▶ [WORK INSTRUCTION]
Using the data beneath this instruction, retype only the lines from the one that contains "s) size bytes;" down to the one that contains "(** [dix/privates.c: fixupScreens] *)", both included, exactly as they appear.

▶ [GIVEN ENTRIES]
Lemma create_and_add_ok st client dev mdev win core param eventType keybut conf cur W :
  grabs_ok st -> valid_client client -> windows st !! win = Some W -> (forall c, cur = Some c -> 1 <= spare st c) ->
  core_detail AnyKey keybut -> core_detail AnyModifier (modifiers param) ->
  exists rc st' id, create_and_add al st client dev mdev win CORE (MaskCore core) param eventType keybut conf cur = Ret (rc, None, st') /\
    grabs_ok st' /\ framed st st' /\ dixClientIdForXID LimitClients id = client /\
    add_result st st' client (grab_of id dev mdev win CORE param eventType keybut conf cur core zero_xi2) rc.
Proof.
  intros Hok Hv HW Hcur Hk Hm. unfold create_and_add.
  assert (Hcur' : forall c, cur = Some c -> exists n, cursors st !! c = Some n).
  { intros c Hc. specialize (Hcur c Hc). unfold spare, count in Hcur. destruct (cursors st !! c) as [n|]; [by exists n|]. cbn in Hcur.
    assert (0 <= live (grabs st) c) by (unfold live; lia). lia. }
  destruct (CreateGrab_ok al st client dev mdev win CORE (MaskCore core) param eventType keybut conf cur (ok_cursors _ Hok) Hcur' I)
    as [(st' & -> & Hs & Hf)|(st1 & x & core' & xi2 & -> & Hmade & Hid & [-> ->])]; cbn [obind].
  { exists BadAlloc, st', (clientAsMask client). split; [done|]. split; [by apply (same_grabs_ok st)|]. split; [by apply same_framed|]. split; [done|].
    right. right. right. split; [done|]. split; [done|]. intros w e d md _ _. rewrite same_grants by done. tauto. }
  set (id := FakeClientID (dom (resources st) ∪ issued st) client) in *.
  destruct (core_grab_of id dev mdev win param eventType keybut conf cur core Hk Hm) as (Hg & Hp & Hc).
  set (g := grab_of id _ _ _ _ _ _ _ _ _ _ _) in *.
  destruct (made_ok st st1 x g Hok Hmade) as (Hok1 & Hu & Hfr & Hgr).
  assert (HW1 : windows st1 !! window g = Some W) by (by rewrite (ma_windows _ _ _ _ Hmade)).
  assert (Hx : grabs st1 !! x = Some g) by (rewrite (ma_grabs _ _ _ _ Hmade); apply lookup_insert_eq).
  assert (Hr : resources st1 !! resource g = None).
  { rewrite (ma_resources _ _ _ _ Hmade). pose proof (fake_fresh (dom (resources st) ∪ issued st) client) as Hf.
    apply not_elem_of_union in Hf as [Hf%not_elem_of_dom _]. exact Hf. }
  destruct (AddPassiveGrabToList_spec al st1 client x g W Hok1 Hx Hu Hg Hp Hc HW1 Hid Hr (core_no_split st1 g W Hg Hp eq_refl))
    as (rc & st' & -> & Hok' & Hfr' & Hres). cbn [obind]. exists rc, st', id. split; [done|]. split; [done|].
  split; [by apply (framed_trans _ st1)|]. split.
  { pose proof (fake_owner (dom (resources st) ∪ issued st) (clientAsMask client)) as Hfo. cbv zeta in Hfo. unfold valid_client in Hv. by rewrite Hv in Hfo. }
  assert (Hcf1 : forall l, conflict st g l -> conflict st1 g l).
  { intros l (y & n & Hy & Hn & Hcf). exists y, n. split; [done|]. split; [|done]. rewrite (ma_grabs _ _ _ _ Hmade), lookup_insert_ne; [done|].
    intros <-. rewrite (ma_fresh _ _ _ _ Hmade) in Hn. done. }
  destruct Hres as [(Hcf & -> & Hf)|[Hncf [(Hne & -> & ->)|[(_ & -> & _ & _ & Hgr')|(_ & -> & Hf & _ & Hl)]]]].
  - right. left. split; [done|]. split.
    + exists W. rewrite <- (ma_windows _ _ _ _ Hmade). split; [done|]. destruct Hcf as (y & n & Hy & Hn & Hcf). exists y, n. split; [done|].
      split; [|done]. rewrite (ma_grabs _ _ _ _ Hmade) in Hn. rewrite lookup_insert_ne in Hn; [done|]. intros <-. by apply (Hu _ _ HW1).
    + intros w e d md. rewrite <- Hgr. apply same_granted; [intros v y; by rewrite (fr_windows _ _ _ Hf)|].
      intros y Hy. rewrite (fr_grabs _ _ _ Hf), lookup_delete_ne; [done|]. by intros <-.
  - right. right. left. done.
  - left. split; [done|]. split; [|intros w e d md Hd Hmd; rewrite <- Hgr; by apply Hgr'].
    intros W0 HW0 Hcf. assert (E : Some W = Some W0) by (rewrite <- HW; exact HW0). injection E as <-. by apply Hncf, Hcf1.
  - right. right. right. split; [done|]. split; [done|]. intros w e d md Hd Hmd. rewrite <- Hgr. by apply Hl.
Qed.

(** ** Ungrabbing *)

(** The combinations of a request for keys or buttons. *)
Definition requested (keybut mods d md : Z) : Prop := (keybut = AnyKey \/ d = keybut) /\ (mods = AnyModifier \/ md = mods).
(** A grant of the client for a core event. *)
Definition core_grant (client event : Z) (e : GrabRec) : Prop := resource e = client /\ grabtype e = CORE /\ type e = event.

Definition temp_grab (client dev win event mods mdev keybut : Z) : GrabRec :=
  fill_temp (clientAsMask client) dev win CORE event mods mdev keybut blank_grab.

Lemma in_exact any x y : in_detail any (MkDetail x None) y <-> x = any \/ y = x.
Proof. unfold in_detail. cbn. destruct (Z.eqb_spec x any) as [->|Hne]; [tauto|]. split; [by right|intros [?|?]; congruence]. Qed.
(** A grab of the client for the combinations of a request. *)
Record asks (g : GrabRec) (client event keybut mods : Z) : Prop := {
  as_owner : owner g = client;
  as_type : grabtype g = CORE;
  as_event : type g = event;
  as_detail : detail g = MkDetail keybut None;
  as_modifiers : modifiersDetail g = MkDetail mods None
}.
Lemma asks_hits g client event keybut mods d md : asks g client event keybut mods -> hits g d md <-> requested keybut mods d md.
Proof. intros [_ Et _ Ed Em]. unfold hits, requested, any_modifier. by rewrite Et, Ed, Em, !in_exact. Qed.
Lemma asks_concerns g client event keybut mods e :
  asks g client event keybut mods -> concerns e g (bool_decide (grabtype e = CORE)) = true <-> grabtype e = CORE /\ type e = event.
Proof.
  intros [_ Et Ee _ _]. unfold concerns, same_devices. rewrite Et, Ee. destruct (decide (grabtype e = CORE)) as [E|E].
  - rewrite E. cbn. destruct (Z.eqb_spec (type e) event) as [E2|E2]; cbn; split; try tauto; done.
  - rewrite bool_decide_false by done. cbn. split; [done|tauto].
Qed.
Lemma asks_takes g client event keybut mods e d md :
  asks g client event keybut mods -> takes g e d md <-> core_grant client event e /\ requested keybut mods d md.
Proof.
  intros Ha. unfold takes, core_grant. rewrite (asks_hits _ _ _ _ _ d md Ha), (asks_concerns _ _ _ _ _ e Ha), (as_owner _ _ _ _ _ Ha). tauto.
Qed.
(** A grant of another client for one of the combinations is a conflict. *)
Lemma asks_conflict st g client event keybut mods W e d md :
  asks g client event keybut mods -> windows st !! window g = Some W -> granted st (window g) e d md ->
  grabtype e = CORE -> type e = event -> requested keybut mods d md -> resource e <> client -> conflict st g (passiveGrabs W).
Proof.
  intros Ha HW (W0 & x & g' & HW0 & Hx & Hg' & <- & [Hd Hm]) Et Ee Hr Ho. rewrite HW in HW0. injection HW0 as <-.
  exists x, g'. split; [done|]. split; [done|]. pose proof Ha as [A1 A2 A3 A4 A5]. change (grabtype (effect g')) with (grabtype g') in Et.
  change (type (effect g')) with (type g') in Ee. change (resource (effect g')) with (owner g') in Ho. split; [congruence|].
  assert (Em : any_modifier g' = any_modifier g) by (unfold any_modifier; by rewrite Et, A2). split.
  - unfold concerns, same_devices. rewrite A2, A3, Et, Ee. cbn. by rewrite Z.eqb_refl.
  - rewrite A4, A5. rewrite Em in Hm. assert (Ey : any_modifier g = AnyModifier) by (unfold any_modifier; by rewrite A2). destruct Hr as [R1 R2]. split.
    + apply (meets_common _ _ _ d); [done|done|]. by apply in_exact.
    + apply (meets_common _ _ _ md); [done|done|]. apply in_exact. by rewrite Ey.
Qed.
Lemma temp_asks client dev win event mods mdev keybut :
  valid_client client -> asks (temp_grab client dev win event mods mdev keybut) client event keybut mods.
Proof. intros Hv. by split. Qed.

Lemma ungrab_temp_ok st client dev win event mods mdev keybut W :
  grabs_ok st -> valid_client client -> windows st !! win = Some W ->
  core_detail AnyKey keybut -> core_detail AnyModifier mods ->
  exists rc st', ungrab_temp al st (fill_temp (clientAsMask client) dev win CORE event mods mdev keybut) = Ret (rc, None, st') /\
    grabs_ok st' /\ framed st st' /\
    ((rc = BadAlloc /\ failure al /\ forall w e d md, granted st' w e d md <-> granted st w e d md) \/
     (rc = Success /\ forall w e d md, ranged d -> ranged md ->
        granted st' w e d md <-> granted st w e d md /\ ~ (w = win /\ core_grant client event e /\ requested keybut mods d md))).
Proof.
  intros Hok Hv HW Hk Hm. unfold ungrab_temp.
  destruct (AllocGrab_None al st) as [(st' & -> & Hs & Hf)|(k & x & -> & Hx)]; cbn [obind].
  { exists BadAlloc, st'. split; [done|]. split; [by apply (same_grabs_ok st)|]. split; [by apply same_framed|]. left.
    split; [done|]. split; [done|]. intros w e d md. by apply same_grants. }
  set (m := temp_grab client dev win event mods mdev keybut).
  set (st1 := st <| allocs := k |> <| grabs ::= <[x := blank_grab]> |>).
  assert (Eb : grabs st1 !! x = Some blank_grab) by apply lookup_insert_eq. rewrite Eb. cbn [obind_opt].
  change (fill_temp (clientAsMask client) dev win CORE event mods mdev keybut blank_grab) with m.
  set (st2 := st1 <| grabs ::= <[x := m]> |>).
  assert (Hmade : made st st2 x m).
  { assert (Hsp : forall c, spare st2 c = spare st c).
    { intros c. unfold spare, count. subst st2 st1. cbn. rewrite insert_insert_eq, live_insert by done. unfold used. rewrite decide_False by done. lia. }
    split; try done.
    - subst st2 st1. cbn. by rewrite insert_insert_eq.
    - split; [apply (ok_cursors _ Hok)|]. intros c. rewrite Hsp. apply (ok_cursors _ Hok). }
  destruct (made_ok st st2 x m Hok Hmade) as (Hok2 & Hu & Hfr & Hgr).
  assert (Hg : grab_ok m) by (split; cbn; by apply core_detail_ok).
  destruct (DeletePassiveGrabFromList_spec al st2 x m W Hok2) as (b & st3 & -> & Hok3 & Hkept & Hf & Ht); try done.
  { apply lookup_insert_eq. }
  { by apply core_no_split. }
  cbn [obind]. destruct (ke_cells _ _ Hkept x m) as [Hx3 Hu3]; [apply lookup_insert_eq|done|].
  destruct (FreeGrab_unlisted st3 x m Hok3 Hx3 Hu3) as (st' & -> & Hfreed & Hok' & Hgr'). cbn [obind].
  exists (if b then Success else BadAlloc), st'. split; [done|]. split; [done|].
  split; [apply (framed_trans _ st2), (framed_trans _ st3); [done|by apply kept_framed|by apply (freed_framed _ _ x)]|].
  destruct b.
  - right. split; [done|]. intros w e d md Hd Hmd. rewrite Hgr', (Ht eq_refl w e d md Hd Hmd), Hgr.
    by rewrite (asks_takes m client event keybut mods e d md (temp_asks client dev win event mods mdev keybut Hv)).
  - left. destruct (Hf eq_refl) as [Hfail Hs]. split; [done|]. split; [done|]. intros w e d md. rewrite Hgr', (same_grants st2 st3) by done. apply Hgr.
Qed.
---
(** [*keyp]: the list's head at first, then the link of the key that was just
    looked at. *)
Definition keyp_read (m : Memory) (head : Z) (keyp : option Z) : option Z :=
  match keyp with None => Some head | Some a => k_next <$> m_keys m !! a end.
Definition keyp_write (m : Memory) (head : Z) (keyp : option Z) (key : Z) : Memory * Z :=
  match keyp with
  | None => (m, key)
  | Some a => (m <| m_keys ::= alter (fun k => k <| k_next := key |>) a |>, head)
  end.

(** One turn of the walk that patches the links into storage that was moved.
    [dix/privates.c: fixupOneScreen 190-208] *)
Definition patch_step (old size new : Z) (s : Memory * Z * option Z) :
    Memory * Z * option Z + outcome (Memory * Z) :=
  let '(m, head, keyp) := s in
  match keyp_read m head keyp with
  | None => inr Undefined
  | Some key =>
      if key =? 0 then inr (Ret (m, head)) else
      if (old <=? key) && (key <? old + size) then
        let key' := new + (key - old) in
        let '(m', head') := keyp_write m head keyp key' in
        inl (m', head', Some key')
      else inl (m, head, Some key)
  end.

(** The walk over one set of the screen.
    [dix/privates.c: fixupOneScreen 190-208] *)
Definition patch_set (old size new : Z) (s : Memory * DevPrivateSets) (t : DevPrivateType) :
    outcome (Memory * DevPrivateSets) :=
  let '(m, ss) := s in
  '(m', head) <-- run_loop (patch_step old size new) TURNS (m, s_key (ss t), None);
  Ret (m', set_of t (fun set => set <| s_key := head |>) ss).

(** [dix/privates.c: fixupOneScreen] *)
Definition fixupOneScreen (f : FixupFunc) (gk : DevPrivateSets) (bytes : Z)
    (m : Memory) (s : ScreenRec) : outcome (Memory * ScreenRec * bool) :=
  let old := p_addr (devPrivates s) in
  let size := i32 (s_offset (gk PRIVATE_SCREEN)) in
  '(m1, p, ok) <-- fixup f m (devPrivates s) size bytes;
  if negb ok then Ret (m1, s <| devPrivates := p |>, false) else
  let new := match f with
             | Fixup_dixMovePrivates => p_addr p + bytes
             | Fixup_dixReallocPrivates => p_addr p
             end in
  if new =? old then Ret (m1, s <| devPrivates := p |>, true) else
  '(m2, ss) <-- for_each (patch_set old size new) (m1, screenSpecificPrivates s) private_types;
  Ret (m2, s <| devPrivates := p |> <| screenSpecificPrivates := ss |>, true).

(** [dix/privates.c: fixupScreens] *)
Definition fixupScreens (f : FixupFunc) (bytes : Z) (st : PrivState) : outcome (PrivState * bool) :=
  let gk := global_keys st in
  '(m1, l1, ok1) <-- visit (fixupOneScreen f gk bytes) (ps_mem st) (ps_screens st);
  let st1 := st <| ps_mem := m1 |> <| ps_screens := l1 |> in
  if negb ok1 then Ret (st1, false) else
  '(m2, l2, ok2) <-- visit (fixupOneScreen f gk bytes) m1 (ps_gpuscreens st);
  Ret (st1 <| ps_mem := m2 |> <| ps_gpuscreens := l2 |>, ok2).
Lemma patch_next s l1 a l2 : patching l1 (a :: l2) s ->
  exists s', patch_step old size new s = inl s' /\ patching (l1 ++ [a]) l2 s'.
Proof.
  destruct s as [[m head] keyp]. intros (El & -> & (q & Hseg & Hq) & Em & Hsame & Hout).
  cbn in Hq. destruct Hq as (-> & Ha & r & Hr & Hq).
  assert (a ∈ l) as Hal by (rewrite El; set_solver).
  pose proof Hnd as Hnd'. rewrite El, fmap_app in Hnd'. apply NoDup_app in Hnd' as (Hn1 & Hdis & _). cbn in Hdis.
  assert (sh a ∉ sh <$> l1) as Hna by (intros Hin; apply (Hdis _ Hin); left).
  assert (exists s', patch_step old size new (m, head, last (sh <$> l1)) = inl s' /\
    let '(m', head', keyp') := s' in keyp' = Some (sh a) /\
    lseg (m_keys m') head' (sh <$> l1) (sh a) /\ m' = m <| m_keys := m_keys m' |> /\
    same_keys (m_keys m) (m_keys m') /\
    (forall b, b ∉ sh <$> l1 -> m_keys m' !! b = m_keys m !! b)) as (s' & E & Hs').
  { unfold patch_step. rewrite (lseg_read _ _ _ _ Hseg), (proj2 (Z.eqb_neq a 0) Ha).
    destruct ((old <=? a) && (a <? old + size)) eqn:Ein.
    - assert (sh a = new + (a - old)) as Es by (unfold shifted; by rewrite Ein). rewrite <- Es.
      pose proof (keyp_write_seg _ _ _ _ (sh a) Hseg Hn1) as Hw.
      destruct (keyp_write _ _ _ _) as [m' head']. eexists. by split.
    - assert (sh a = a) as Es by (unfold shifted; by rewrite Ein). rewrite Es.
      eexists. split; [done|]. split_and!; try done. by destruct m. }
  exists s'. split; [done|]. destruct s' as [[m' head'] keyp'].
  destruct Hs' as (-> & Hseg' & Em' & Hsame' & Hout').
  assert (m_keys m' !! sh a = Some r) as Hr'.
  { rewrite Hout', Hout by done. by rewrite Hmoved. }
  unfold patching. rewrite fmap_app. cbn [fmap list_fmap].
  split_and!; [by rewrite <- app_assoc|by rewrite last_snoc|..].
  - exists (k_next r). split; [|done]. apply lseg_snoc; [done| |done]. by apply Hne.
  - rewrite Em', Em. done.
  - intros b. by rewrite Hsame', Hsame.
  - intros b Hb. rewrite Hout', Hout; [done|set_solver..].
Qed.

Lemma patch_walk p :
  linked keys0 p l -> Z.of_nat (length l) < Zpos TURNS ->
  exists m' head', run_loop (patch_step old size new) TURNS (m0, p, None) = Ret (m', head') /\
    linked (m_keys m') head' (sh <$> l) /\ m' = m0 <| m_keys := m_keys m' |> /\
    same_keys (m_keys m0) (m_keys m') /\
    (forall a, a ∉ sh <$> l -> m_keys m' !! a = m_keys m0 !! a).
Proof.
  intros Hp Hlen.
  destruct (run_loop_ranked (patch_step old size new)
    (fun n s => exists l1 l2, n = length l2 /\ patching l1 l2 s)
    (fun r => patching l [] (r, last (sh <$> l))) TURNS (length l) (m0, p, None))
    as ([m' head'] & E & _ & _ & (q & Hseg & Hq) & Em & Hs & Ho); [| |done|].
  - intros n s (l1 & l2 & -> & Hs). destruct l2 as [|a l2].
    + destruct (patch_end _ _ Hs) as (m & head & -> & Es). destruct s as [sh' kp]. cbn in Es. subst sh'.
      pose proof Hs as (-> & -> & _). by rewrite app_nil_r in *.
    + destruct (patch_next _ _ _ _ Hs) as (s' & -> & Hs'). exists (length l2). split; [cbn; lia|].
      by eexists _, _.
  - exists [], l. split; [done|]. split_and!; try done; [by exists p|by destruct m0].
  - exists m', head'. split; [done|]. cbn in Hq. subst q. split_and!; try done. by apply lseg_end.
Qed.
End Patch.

▶ [TASK OUTPUT]
  '(m1, p, ok) <-- fixup f m (devPrivates s) size bytes;
  if negb ok then Ret (m1, s <| devPrivates := p |>, false) else
  let new := match f with
             | Fixup_dixMovePrivates => p_addr p + bytes
             | Fixup_dixReallocPrivates => p_addr p
             end in
  if new =? old then Ret (m1, s <| devPrivates := p |>, true) else
  '(m2, ss) <-- for_each (patch_set old size new) (m1, screenSpecificPrivates s) private_types;
  Ret (m2, s <| devPrivates := p |> <| screenSpecificPrivates := ss |>, true).

(** [dix/privates.c: fixupScreens] *)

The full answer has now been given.